# Clipping Palominos



## StormyBlues (Dec 31, 2008)

I've always seen clipping(if done right) bring the best of a horse's color out. all the horses that my team clipped turned out amazingly! if you are scared clip a small patche on his chest or something to see the color


----------



## equineeventer3390 (Mar 27, 2009)

My sister has a palomino that she clips in the winter. In the summer he is very golden and after clipping he is almost white. It doesn't look bad to me though. 



He looks a little weird in this picture because she didn't do a full clip. But if you do a full clip it should look fine.


----------



## bgood400 (Nov 10, 2008)

I wouldnt body clip him now. I think if you had decided to do it in Feb. it would have worked out but I think if you do it now you will be cutting your horses summer coat and his coat will look dull all summer.


----------



## StormyBlues (Dec 31, 2008)

Good point! Didn't think about that one!:wink:


----------



## bgood400 (Nov 10, 2008)

StormyBlues said:


> Good point! Didn't think about that one!:wink:


Thanks. Its something that we have learned not to do through experience. haha. Sometimes you just have to learn the hard way.


----------



## weefoal (Apr 4, 2009)

We show clip all of our pintos so we have to be careful we dont lose color. We clip with a number 10 only and clip about 6-7 days before the show. Remember the more you clip the faster the color comes back. By the third clipping the color comes in really fast. 

I do have friends that are believers in covering the horse in mayo after clipping and they swear it brings color back quicker but Im not sure as I have never done it.


----------



## StormyBlues (Dec 31, 2008)

weefoal said:


> I do have friends that are believers in covering the horse in mayo after clipping and they swear it brings color back quicker but Im not sure as I have never done it.


 Wait, as in mayonaise?

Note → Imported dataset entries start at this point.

(** * suggest_commit_message.py: change classification and message synthesis

    A shallow embedding of [skills/git-commit-auto/scripts/suggest_commit_message.py].

    Python values are modelled as follows.
    - [str] is a list of Unicode code points ([N]); [len] is [length].
    - [bytes] is a list of [Byte.byte].
    - A [dict] whose iteration order is observed ([max] over [items()]) is an
      association list in insertion order.
    - Exceptions are an error monad; [print] is a writer log.
    - The [git] subprocess and [os.getcwd] are read-only oracles collected in
      the record [World]. *)

From Stdlib Require Import String Strings.Byte List NArith ZArith Lia Bool.
From Stdlib Require Import Ascii DecimalString.
From Equations Require Import Equations.
Import ListNotations.

Set Implicit Arguments.

Abbreviation char := N (only parsing).
Abbreviation str := (list N) (only parsing).
Abbreviation bytes := (list byte) (only parsing).

(** ** Exceptions *)

Inductive exn : Type :=
| IndexError
| RuntimeError (msg : str)
| CalledProcessError (returncode : Z) (output : bytes)
| UnicodeEncodeError
| SystemExit (code : Z).

Inductive result (A : Type) : Type :=
| Ok (a : A)
| Raise (e : exn).
Arguments Ok {A} a.
Arguments Raise {A} e.

Declare Scope result_scope.
Delimit Scope result_scope with result.
Notation "'let?' x ':=' r 'in' k" :=
  (match r with Ok x => k | Raise e => Raise e end)
  (at level 10, x pattern, r at level 100, k at level 200) : result_scope.
Open Scope result_scope.

(** ** Python sequence operations *)

Module Py.

Local Open Scope N_scope.

Section Seq.
Context {A : Type} (eqb : A -> A -> bool).

(** [s.startswith(prefix)] *)
Fixpoint startswith (s prefix : list A) : bool :=
  match prefix, s with
  | [], _ => true
  | _ :: _, [] => false
  | p :: prefix', c :: s' => eqb c p && startswith s' prefix'
  end.

(** [s.endswith(suffix)] *)
Definition endswith (s suffix : list A) : bool :=
  startswith (rev s) (rev suffix).

(** [needle in s] *)
Fixpoint contains (needle s : list A) : bool :=
  match s with
  | [] => startswith [] needle
  | _ :: s' => startswith s needle || contains needle s'
  end.

(** [s.split(sep)] for a separator [sep] of length one. *)
Fixpoint split (sep : A) (s : list A) : list (list A) :=
  match s with
  | [] => [[]]
  | c :: s' =>
      if eqb c sep then [] :: split sep s'
      else match split sep s' with
           | h :: t => (c :: h) :: t
           | [] => [[c]]
           end
  end.

(** [s.split(sep, 1)] for a separator [sep] of length one. *)
Fixpoint split1 (sep : A) (s : list A) : list (list A) :=
  match s with
  | [] => [[]]
  | c :: s' =>
      if eqb c sep then [[]; s']
      else match split1 sep s' with
           | h :: t => (c :: h) :: t
           | [] => [[c]]
           end
  end.

(** [sep.join(parts)] *)
Fixpoint join (sep : list A) (parts : list (list A)) : list A :=
  match parts with
  | [] => []
  | [p] => p
  | p :: rest => p ++ sep ++ join sep rest
  end.
End Seq.

(** [xs[i]]: raises [IndexError] out of range ([i] is never negative here). *)
Definition index {A} (xs : list A) (i : nat) : result A :=
  match nth_error xs i with
  | Some x => Ok x
  | None => Raise IndexError
  end.

(** [s[:k]], with Python's treatment of a negative bound. *)
Definition slice_to {A} (s : list A) (k : Z) : list A :=
  if (k <? 0)%Z then firstn (Z.to_nat (Z.of_nat (length s) + k)%Z) s
  else firstn (Z.to_nat k) s.

(** [s[:-1]] *)
Definition drop_last {A} (s : list A) : list A := removelast s.

Definition is_empty {A} (s : list A) : bool :=
  match s with [] => true | _ => false end.
(** A number that is at most one, times 100: less than one unit in the
    last place away from the product. *)
Lemma num_mul_100_near (m : positive) (e : Z) :
  2 ^ 52 <= Zpos m < 2 ^ 53 -> -200 <= e <= 0 -> Zpos m <= 2 ^ (- e) ->
  exists (m' : positive) (e' : Z),
    num_mul (S754_finite false m e) (Number_of_Z 100) = S754_finite false m' e' /\
    2 ^ 52 <= Zpos m' < 2 ^ 53 /\ -200 <= e' < 0 /\
    Zpos m' <= 100 * 2 ^ (- e') /\
    (Zpos m' - 1) * 2 ^ (- e) <= 100 * Zpos m * 2 ^ (- e') /\
    100 * Zpos m * 2 ^ (- e') < (Zpos m' + 1) * 2 ^ (- e).
Proof.
  intros Hm He Hb.
  assert (Hle : normal_le 1 (S754_finite false m e)).
  { exists m, e. split; [reflexivity|]. split; [exact Hm|]. split; [exact He | lia]. }
  destruct (num_mul_100_le _ Hle) as [m' [e' [Hres [Hm' [He' Hb']]]]].
  assert (Hneg : e' < 0).
  { assert (52 < 52 + - e') by (apply (exponent_gap (Zpos m') 100); lia). lia. }
  exists m', e'. split; [exact Hres|]. split; [exact Hm'|]. split; [lia|].
  split; [exact Hb'|].
  revert Hres. rewrite Number_of_Z_100. unfold num_mul, SFmul. cbn [xorb].
  rewrite Pos2Z.inj_mul.
  set (P := Zpos m * 7036874417766400).
  assert (Hnear : forall d, 105 <= d <= 106 -> 2 ^ (d - 1) <= P < 2 ^ d ->
            binary_round_aux prec emax false P (e + -46) loc_Exact
            = S754_finite false m' e' ->
            (Zpos m' - 1) * 2 ^ (- e) <= 100 * Zpos m * 2 ^ (- e') /\
            100 * Zpos m * 2 ^ (- e') < (Zpos m' + 1) * 2 ^ (- e)).
  { intros d Hd HP Hres.
    destruct (binary_round_aux_near P (e + -46) loc_Exact d
                ltac:(lia) HP ltac:(lia))
      as [m2 [e2 [Hres2 [_ [He2 [Hlo Hhi]]]]]].
    rewrite Hres in Hres2. injection Hres2 as <- <-.
    set (s := 2 ^ (e' - (e + -46))) in *.
    set (a := 2 ^ (- e)) in *. set (b := 2 ^ (- e')) in *.
    assert (Hs : 0 < s) by (apply pow2_pos; lia).
    assert (Ha : 0 < a) by (apply pow2_pos; lia).
    assert (Hb0 : 0 < b) by (apply pow2_pos; lia).
    assert (K : s * b = 70368744177664 * a).
    { unfold s, a, b. change 70368744177664 with (2 ^ 46).
      rewrite <- !pow2_split by lia. f_equal. lia. }
    assert (E : P * b = 70368744177664 * (100 * Zpos m * b)) by (unfold P; ring).
    split.
    - assert (H : 70368744177664 * ((Zpos m' - 1) * a)
                  <= 70368744177664 * (100 * Zpos m * b)).
      { rewrite <- E.
        replace (70368744177664 * ((Zpos m' - 1) * a)) with ((Zpos m' - 1) * s * b)
          by (rewrite <- (Z.mul_assoc _ s b), K; ring).
        apply Z.mul_le_mono_nonneg_r; lia. }
      lia.
    - assert (H : 70368744177664 * (100 * Zpos m * b)
                  < 70368744177664 * ((Zpos m' + 1) * a)).
      { rewrite <- E.
        replace (70368744177664 * ((Zpos m' + 1) * a)) with ((Zpos m' + 1) * s * b)
          by (rewrite <- (Z.mul_assoc _ s b), K; ring).
        apply Z.mul_lt_mono_pos_r; lia. }
      lia. }
  destruct (Z.lt_ge_cases P (2 ^ 105)) as [Hlt|Hge].
  - apply (Hnear 105); [lia|]. split; [|lia].
    unfold P. change (2 ^ (105 - 1)) with (2 ^ 52 * 2 ^ 52).
    change (2 ^ 52) with 4503599627370496 in *. nia.
  - apply (Hnear 106); [lia|]. split; [lia|].
    unfold P. change (2 ^ 106) with (2 ^ 53 * 2 ^ 53).
    change (2 ^ 53) with 9007199254740992 in *. nia.
Qed.

(** The percentage of correct validations, as [voteOnQuality] computes
    it, is [100 * c / n] rounded to a whole number: no further from it
    than one half. *)
Lemma proposal_percent_near (c n : nat) :
  (c <= n)%nat -> (0 < n)%nat -> Z.of_nat n < 2 ^ 32 ->
  exists p : Z,
    0 <= p <= 100 /\
    200 * Z.of_nat c - Z.of_nat n <= 2 * p * Z.of_nat n <= 200 * Z.of_nat c + Z.of_nat n /\
    Number_toString
      (Math_round (num_mul (num_div (Number_of_nat c) (Number_of_nat n))
                           (Number_of_Z 100))) = Z_to_dec p.
Proof.
  intros Hcn Hn Hbig. unfold Number_of_nat.
  destruct c as [|c].
  - destruct (Number_of_Z_normal (Z.of_nat n) ltac:(lia))
      as [mn [en [-> _]]].
    exists 0. split; [lia|]. split; [lia | reflexivity].
  - set (C := Z.of_nat (S c)) in *. set (N := Z.of_nat n) in *.
    assert (HC : 1 <= C <= N) by (unfold C, N; lia).
    destruct (num_div_near C N HC ltac:(lia))
      as [mA [eA [-> [HmA [HeA [HbA [F1 F1']]]]]]].
    destruct (num_mul_100_near mA eA HmA HeA HbA)
      as [mB [eB [-> [HmB [HeB [HbB [F2 F2']]]]]]].
    unfold Math_round.
    replace (0 <=? eB) with false by (symmetry; apply Z.leb_gt; lia).
    cbn [cond_Zopp].
    set (a := 2 ^ (- eA)) in *. set (b := 2 ^ (- eB)) in *.
    assert (Ha : 0 < a) by (apply pow2_pos; lia).
    assert (Hb : 0 < b) by (apply pow2_pos; lia).
    replace (2 ^ (1 - eB)) with (2 * b)
      by (unfold b; replace (1 - eB) with (1 + - eB) by lia;
          rewrite pow2_split by lia; reflexivity).
    set (k := (2 * Zpos mB + b) / (2 * b)).
    assert (Hk0 : 0 <= k) by (apply Z.div_pos; lia).
    pose proof (Z.mul_div_le (2 * Zpos mB + b) (2 * b) ltac:(lia)) as F3.
    pose proof (Z.mul_succ_div_gt (2 * Zpos mB + b) (2 * b) ltac:(lia)) as F3'.
    fold k in F3, F3'.
    change (2 ^ 52) with 4503599627370496 in *.
    change (2 ^ 53) with 9007199254740992 in *.
    change (2 ^ 32) with 4294967296 in *.
    assert (Hupper : 2 * k * N <= 200 * C + N).
    { destruct (Z.le_gt_cases (2 * k * N) (200 * C + N)) as [H|H]; [exact H|].
      exfalso.
      assert (P1 : 2 * b * k * (N * a) <= (2 * Zpos mB + b) * (N * a))
        by (apply Z.mul_le_mono_nonneg_r; [apply Z.mul_nonneg_nonneg; lia | lia]).
      assert (P2 : (Zpos mB - 1) * a * (2 * N) <= 100 * Zpos mA * b * (2 * N))
        by (apply Z.mul_le_mono_nonneg_r; lia).
      assert (P3 : (Zpos mA - 1) * N * (200 * b) <= C * a * (200 * b))
        by (apply Z.mul_le_mono_nonneg_r; lia).
      assert (P4 : (200 * C + N + 1) * (a * b) <= 2 * k * N * (a * b))
        by (apply Z.mul_le_mono_nonneg_r; [apply Z.mul_nonneg_nonneg; lia | lia]).
      assert (P5 : 400 * N * b < a * b) by (apply Z.mul_lt_mono_pos_r; lia).
      assert (P6 : 4 * N * a < b * a) by (apply Z.mul_lt_mono_pos_r; lia).
      lia. }
    assert (Hlower : 200 * C - N <= 2 * k * N).
    { destruct (Z.le_gt_cases (200 * C - N) (2 * k * N)) as [H|H]; [exact H|].
      exfalso.
      assert (P1 : (2 * Zpos mB + b + 1) * (N * a) <= 2 * b * Z.succ k * (N * a))
        by (apply Z.mul_le_mono_nonneg_r; [apply Z.mul_nonneg_nonneg; lia | lia]).
      assert (P2 : (100 * Zpos mA * b + 1) * (2 * N) <= (Zpos mB + 1) * a * (2 * N))
        by (apply Z.mul_le_mono_nonneg_r; lia).
      assert (P3 : (C * a + 1) * (200 * b) <= (Zpos mA + 1) * N * (200 * b))
        by (apply Z.mul_le_mono_nonneg_r; lia).
      assert (P4 : (2 * k * N + 1) * (a * b) <= (200 * C - N) * (a * b))
        by (apply Z.mul_le_mono_nonneg_r; [apply Z.mul_nonneg_nonneg; lia | lia]).
      assert (P5 : 400 * N * b < a * b) by (apply Z.mul_lt_mono_pos_r; lia).
      assert (P6 : 4 * N * a < b * a) by (apply Z.mul_lt_mono_pos_r; lia).
      lia. }
    assert (Hk : k <= 100).
    { destruct (Z.le_gt_cases k 100) as [H|H]; [exact H|]. exfalso.
      assert (P : 101 * N <= k * N) by (apply Z.mul_le_mono_nonneg_r; lia).
      lia. }
    exists k. split; [lia|]. split; [lia|].
    destruct (Z.eqb_spec k 0) as [->|Hz]; [reflexivity|].
    apply Number_toString_percent. lia.
Qed.

End Nearness.

(** X16. The proposal [voteOnQuality] writes opens with the share of
    correct validations as a whole number of percent [p] and the two counts
    [c] and [n] in decimal, and [p] is [100 * c / n] rounded to a whole
    number: no further from it than one half, that is
    [200 * c - n <= 2 * p * n <= 200 * c + n], and [p = 0] for no
    validation; the summary has one line per validation. *)
Theorem build_proposal_shape :
  forall vs : list RoutingValidation,
    (Z.of_nat (length vs) < 2 ^ 32)%Z ->
    let c := Z.of_nat (count_correct vs) in
    let n := Z.of_nat (length vs) in
    exists p : Z,
      (0 <= p <= 100)%Z /\
      (200 * c - n <= 2 * p * n <= 200 * c + n)%Z /\
      build_proposal vs =
      ("Routing accuracy is " ++ Z_to_dec p ++ "% ("
         ++ nat_to_string (count_correct vs) ++ "/" ++ nat_to_string (length vs)
         ++ " correct)." ++ LF ++ LF
         ++ "Results:" ++ LF ++ join LF (map summary_line vs) ++ LF ++ LF
         ++ "Should we approve this routing quality?")%string /\
      (count_correct vs <= length vs)%nat /\
      (vs = [] -> p = 0%Z).
Proof.
  intros vs Hbig c n. unfold build_proposal. cbv zeta.
  pose proof (count_correct_le vs) as Hle.
  destruct (0 <? length vs)%nat eqn:Hn.
  - apply Nat.ltb_lt in Hn.
    destruct (proposal_percent_near (count_correct vs) (length vs) Hle Hn Hbig)
      as [p [Hp [Hnear Hs]]].
    exists p. split; [exact Hp|]. split; [exact Hnear|]. rewrite Hs.
    split; [reflexivity|]. split; [exact Hle|].
    intros ->. cbn in Hn. lia.
  - apply Nat.ltb_ge in Hn.
    exists 0%Z. split; [lia|]. split; [unfold c, n; lia|]. split; [reflexivity|].
    split; [exact Hle | reflexivity].
Qed.

Lemma build_proposal_shape_witness :
  let vs := [Fixtures.validation architecture "claude-opus" "claude" true;
             Fixtures.validation testing "gemini-flash" "codex" false;
             Fixtures.validation research "gemini-pro" "gemini" true] in
  exists p : Z,
    p = 67%Z /\
    build_proposal vs =
    ("Routing accuracy is " ++ Z_to_dec p ++ "% (2/3 correct)." ++ LF ++ LF
       ++ "Results:" ++ LF ++ join LF (map summary_line vs) ++ LF ++ LF
       ++ "Should we approve this routing quality?")%string.
Proof.
  intros vs.
  destruct (build_proposal_shape vs) as [p [_ [Hnear [Hs _]]]].
  - vm_compute. reflexivity.
  - exists p. split; [|exact Hs].
    change (Z.of_nat (count_correct vs)) with 2%Z in Hnear.
    change (Z.of_nat (length vs)) with 3%Z in Hnear. lia.
Defined.

(** One of one is 100%, one of eight 13% and seven of eight 88%;
    twenty-nine of two hundred, half way between 14% and 15%, is 14%. *)
Example build_proposal_percentages :
  let good := Fixtures.validation architecture "claude-opus" "claude" true in
  let bad := Fixtures.validation testing "gemini-flash" "codex" false in
  starts_with (build_proposal [good]) "Routing accuracy is 100% (1/1 correct)." = true /\
  starts_with (build_proposal (good :: repeat bad 7))
    "Routing accuracy is 13% (1/8 correct)." = true /\
  starts_with (build_proposal (bad :: repeat good 7))
    "Routing accuracy is 88% (7/8 correct)." = true /\
  starts_with (build_proposal (repeat good 29 ++ repeat bad 171))
    "Routing accuracy is 14% (29/200 correct)." = true.
Proof.
  intros good bad. split; [|split; [|split]]; vm_compute; reflexivity.
Qed.

Lemma join_cons2 (sep a : string) (l : list string) :
  l <> [] -> join sep (a :: l) = (a ++ sep ++ join sep l)%string.
Proof. destruct l; [congruence | reflexivity]. Qed.

(** ** The readable reports, line by line *)

Lemma generateMarkdownReport_lines (report : OracleReport) :
  generateMarkdownReport report = join LF (markdown_lines report).
Proof.
  unfold generateMarkdownReport, markdown_lines, misrouted_lines, weather_lines,
    vote_lines, getMisrouted, count_correct.
  cbv zeta. f_equal.
  change (fun v : RoutingValidation =>
            ("| " ++ TaskCategory_str (category v) ++ " | " ++ recommended v ++ " | " ++
             expected v ++ " | " ++ (if correct v then "PASS" else "FAIL") ++ " |")%string)
    with markdown_row.
  change (fun v : RoutingValidation =>
            [("- **" ++ TaskCategory_str (category v) ++ "**: got `" ++
              recommended v ++ "`, expected `" ++ expected v ++ "`")%string;
             ("  Reasoning: " ++ reasoning v)%string])
    with (fun v : RoutingValidation =>
            [misrouted_bullet v; ("  Reasoning: " ++ reasoning v)%string]).
  destruct (filter (fun v => negb (correct v)) (validations report)) as [|m ms];
    destruct (weather report), (voteResult report);
    cbn [length Nat.ltb Nat.leb app];
    rewrite <- ?app_assoc, ?app_nil_r; cbn [app];
    rewrite <- ?app_assoc; reflexivity.
Qed.

Lemma generateTextReport_lines (report : OracleReport) :
  generateTextReport report = join LF (text_lines report).
Proof.
  unfold generateTextReport, text_lines, text_vote_lines. cbv zeta. f_equal.
  destruct (voteResult report); cbn [app]; rewrite <- ?app_assoc, ?app_nil_r;
    reflexivity.
Qed.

Where did this idea come from!


----------



## Brochams MIlkyway (May 11, 2009)

mayo well thats weird yeah im still not sure cause hes not that dark to start off with i feed livamol through winter and it brings his summer coat out nicely people say it makes them smutty but it hasnt seemed to on mine.
equineeventer3390 wow big diff well my paly isnt even that dark so mmm still a lil unconvinced but mmm well see ill try it maybe at the end of this year after our last ghymkhana
hes got a fused tendon in his near side hind leg he did that last aug so hes only just come back into proper work 2 weeks ago gotta re do so much stuff  oh well thanks for the tips
and im still interested bout that mayo idea sounds a lil weird and smelly youd have to wash it off surely?????


----------



## Brochams MIlkyway (May 11, 2009)

bgood400 said:


> I wouldnt body clip him now. I think if you had decided to do it in Feb. it would have worked out but I think if you do it now you will be cutting your horses summer coat and his coat will look dull all summer.


 yeah thing is with palominos they arent that shiny to start of with no brilliant golds at my place unfortunately 
and trying not to have dapples is a plus to judges here dont like it cause it looks like (exactly wat theyve probably done) and fed them up to there eyeballs lol


----------